The complaint to the Council

  1. On 28 September 2017 Mr X told the Council that he wanted:
  • Disciplinary action against the teacher who had, he said, bullied Mrs D
  • The management committee of the school to be rebuked for its lack of procedures.
  1. On 2 October 2017 a Council officer, Officer A, responded. She said she had spoken with Ofsted regarding his complaints. The Council has no evidence of this conversation as it was on the phone. Officer A said that the matters Mr X raised would be included in the inspectors briefing for Provider B’s next inspection. She stated that there were ‘no indicators’ that the school was not meeting the requirements of the Early Years Foundation Stage Framework or that there was any safeguarding risk to the children. She closed the case.
  2. Mr X questioned whether it ‘ok’ for, among other things:
  • an unlawful invoice to be issued
  • the school to bully a parent
  • the school to fail to inform a parent of the complaints process, and to
  • say that F had to be removed from school before the complaint could continue.
  1. He asked for the Council’s legislative support for the ‘lack of attention’ he said the Council was giving to his complaint. The Council sent Mr X the relevant links to the legislation cited above, which sets out the Councils duties in this area.
  2. On 3 October 2017, having read the information set out in the links, Mr X said that the setting was in breach of its duty of care towards the children in its care. He said this was evidenced by the fact that his daughter was found in unhygienic conditions in an adult toilet. He said the school had no rota or system in place to supervise the toilet.
  3. Officer A responded saying that the reason the incident in the toilets came to light was because there was a supervision system in place. In response to my draft decision, Mr X said this is not correct.
  4. Officer A went on to say that Provider B had exclusive use of the premises and that as a result of the incident, it had made changes to the toilet arrangements and introduced a laminated sheet where staff initial when they have checked the toilets. She said that she had spoken to the Ofsted officer at length and had been told that the incident had been investigated when Mr X complained in July.
  5. Mr X replied saying, ‘I do not care what the school may or may not be doing now.’ He said that the fact F was out of sight from staff for a period of time meant safety requirements had been breached. He said he felt the Council had failed to act and had done nothing other than speak to the school. He said he thought the school should be closed immediately.
  6. On 6 October 2017 he submitted a formal complaint to the Council. He said the Council had “shirked any responsibility” to deal with what he thought was a clear breach of the obligation to keep children safe. The Council complaint form asked him what action he would like the Council to take. He responded: “Stop funding this close and force it to close!”
  7. On 12 October 2017, a Council officer visited Provider B and inspected the toilet area. She gave a detailed account of the area, praising its cleanliness and condition.
  8. Mr X continued to complain to the Council and on 27 October 2017 the Council responded setting out its statutory duty. It reflected that early years providers should have effective safeguarding arrangements in place and that, while there had been some need for improvement, the Council was satisfied Provider B had taken appropriate action to address the concerns raised.

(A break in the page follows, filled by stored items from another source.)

(** ** Witness: a connection below a full transient scope

    The transient scope (1) refuses the second connection; the system scope (0),
    reserved before it, is rolled back. *)
Module ScopeExample.
Definition lim (conns : Z) : BaseLimit := mkBaseLimit 8 4 4 conns conns conns 2 1000.
Definition h0 : heap :=
  let '(h, _) := newResourceScope [] (lim 5) [] "system" in
  let '(h, _) := newResourceScope h (lim 1) [0%nat] "transient" in
  let '(h, _) := newResourceScope h (lim 4) [0%nat; 1%nat] "conn-1" in
  fst (AddConn h 2 DirInbound false).

Lemma h0_wf : heap_wf h0.
Proof.
  split; intros s sc Hl; destruct s as [|[|[|s]]]; vm_compute in Hl; try discriminate Hl;
    injection Hl as <-.
  4-6: intros []; simpl; int64_lia.
  - split_and!; simpl; [constructor|set_solver|set_solver].
  - split_and!; simpl; [apply NoDup_singleton|set_solver|].
    intros e ->%list_elem_of_singleton. eexists; split; reflexivity.
  - split_and!; simpl; [apply (bool_decide_unpack _); vm_compute; done|set_solver|].
    intros e He. apply elem_of_cons in He as [->|He]; [eexists; split; reflexivity|].
    apply list_elem_of_singleton in He as ->. eexists; split; reflexivity.
Qed.
End ScopeExample.
(** The part of [openConnection] after the limiters: the scope is created and
    charged, once more among the allowlisted scopes when that is refused and
    the endpoint is allowlisted. *)
Definition attachConnection (al : AllowlistView Endpoint) (r : resourceManager) (dir : Direction)
    (usefd : bool) (ep : Endpoint) (ip : Addr) : option (resourceManager * (rm_error + conn)) :=
  let '(r, c) := newConnectionScope r dir usefd (GetConnLimits (limits r)) ep ip in
  let '(h, err) := AddConn (scopes r) (cs_scope c) dir usefd in
  let r := with_scopes r h in
  '(r, c, err) ←
    (match err with
     | Some _ =>
         if IsValid ip && Allowed al ep then
           r ← connDone r c;
           let '(r, c) := newAllowListedConnectionScope r dir usefd (GetConnLimits (limits r)) ep in
           let '(h, err) := AddConn (scopes r) (cs_scope c) dir usefd in
           Some (with_scopes r h, c, err)
         else Some (r, c, err)
     | None => Some (r, c, err)
     end);
  match err with
  | Some e => r ← connDone r c; Some (r, inl (ErrScope e))
  | None => Some (r, inr c)
  end.

(** [rateOk] is the answer of the connection rate limiter.  One step here; the code
    takes the locks of the scopes one after the other, and so do the operations on
    connections and streams below. *)
Definition openConnection (al : AllowlistView Endpoint) (rateOk : bool) (r : resourceManager)
    (dir : Direction) (usefd : bool) (ep : Endpoint) (ip : Addr)
    : option (resourceManager * (rm_error + conn)) :=
  if negb rateOk then Some (r, inl ErrRateLimitExceeded)
  else if IsValid ip then
    '(cl, ok) ← ConnLimiter.addConn (climiter r) ip;
    let r := with_climiter r cl in
    if negb ok then Some (r, inl ErrConnsPerIP) else attachConnection al r dir usefd ep ip
  else attachConnection al r dir usefd ep ip.

(** [transferAllowedToStandard]: the connection leaves its edges and is charged
    to the standard system and transient scopes.  On failure it has no edges. *)
Definition transferAllowedToStandard (r : resourceManager) (c : conn)
    : resourceManager * option rc_error :=
  let h := scopes r in
  let i := cs_scope c in
  let st := default zeroStat (Stat h i) in
  let es := default [] (edges <$> h !! i) in
  let h := fold_left (fun h e => DecRef (ReleaseForChild h e st) e) es h in
  let h := alter (fun sc => set_edges sc []) i h in
  match ReserveForChild h (system r) st with
  | (h, Some err) => (with_scopes r h, Some err)
  | (h, None) =>
      let h := IncRef h (system r) in
      match ReserveForChild h (transient r) st with
      | (h, Some err) =>
          (with_scopes r (DecRef (ReleaseForChild h (system r) st) (system r)), Some err)
      | (h, None) =>
          let h := IncRef h (transient r) in
          (with_scopes r (alter (fun sc => set_edges sc [system r; transient r]) i h), None)
      end
  end.

Definition set_cs_peer (c : conn) (p : option peerScope) : conn :=
  mkConnectionScope _ (cs_scope c) (cs_dir c) (cs_usefd c) (isAllowlisted c) p (endpoint c) (cs_ip c).
Definition set_isAllowlisted (c : conn) (b : bool) : conn :=
  mkConnectionScope _ (cs_scope c) (cs_dir c) (cs_usefd c) b (cs_peer c) (endpoint c) (cs_ip c).

(** The part of [connectionScope.SetPeer] after the allowlist: the peer's scope
    is reserved, the transient scope released. *)
Definition attachPeer (r : resourceManager) (c : conn) (sys tr : nat) (p : string)
    : resourceManager * conn * option rm_error :=
  let '(r, pe) := getPeerScope r p in
  let st := default zeroStat (Stat (scopes r) (cs_scope c)) in
  match ReserveForChild (scopes r) (pe_scope pe) st with
  | (h, Some err) => (with_scopes r (DecRef h (pe_scope pe)), set_cs_peer c None, Some (ErrScope err))
  | (h, None) =>
      let h := DecRef (ReleaseForChild h tr st) tr in
      let h := alter (fun sc => set_edges sc [pe_scope pe; sys]) (cs_scope c) h in
      (with_scopes r h, set_cs_peer c (Some pe), None)
  end.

Communication between Provider B and the Council

  1. During this time the records show Provider B had been in regular contact with the Council. Provider B says it informed the Council whenever Mr X made a complaint and the records show telephone conversations were had about the complaints.
  2. The email exchange between Officer A and a representative from Provider B, Mrs M, shows they were on first name terms. At one point in the email exchange about Mr X’s complaint, Officer A tells Mrs O that, “…[Mr X] is playing power games.” She said that Mrs O should not feel pressured into responding to Mr X.

Findings

  1. The records show that the relationship between Mr X and Provider B had completely broken down. Mr X felt Mrs D had been victimised by Provider B. He felt that because they had complained, Provider B had treated F differently to another child who had not complained. He felt that Provider B had not followed the complaints process. I make no finding on any of these allegations. None of the above complaints would give the Council the authority to decide not to fund Provider B.
  2. The Council was limited as to what it could investigate. If the Council had reasonable grounds to believe that Provider B was unable to effectively safeguard children on its premises, it could refuse to fund Provider B. But it considered the incident complained of and considered Provider B’s response to it. Provider B had offered to take steps to effectively safeguard in the future and as the Council was satisfied it would be able to meet that requirement, it did not consider withdrawing funding to be appropriate. That is a decision for the Council to make and I cannot question its judgment unless it appears unreasonable. It does not and I do not find fault.
  3. Mr X said he was not concerned with what the Council does now, but this is a relevant consideration for the Council. It is not the Council’s place to punish Provider B because of an incident where there allegedly might have been a lack of supervision. It considered, after investigation, that the school was able to meet the terms of the limited requirements. Mr X was aggrieved that the Council appeared to accept Provider B’s evidence without question. This is not the case. A Council official visited Provider B and found no safeguarding issues.
  4. From the records I have seen I am unclear if Ofsted conducted an investigation into the incident or not. But there is evidence the Council discussed the incident with Ofsted and that Ofsted did not consider there was cause for concern. It was reasonable for the Council to take a similar view.
  5. Councils should not withdraw funding from pre-schools lightly. Having visited the school it confirmed its view that it was able to safeguard children effectively and this is entirely in line with statutory guidance.
  6. I have considered the email exchange between Officer A and Mrs O. I acknowledge it reads as if the Council was supportive of Provider B and somewhat dismissive of Mr X. However, the Council took proportionate steps to further investigate Mr X’s allegations after he complained it had simply accepted Provider B’s account. It did not find any safeguarding issues and so had no reason to consider withdrawing funding. I find no fault.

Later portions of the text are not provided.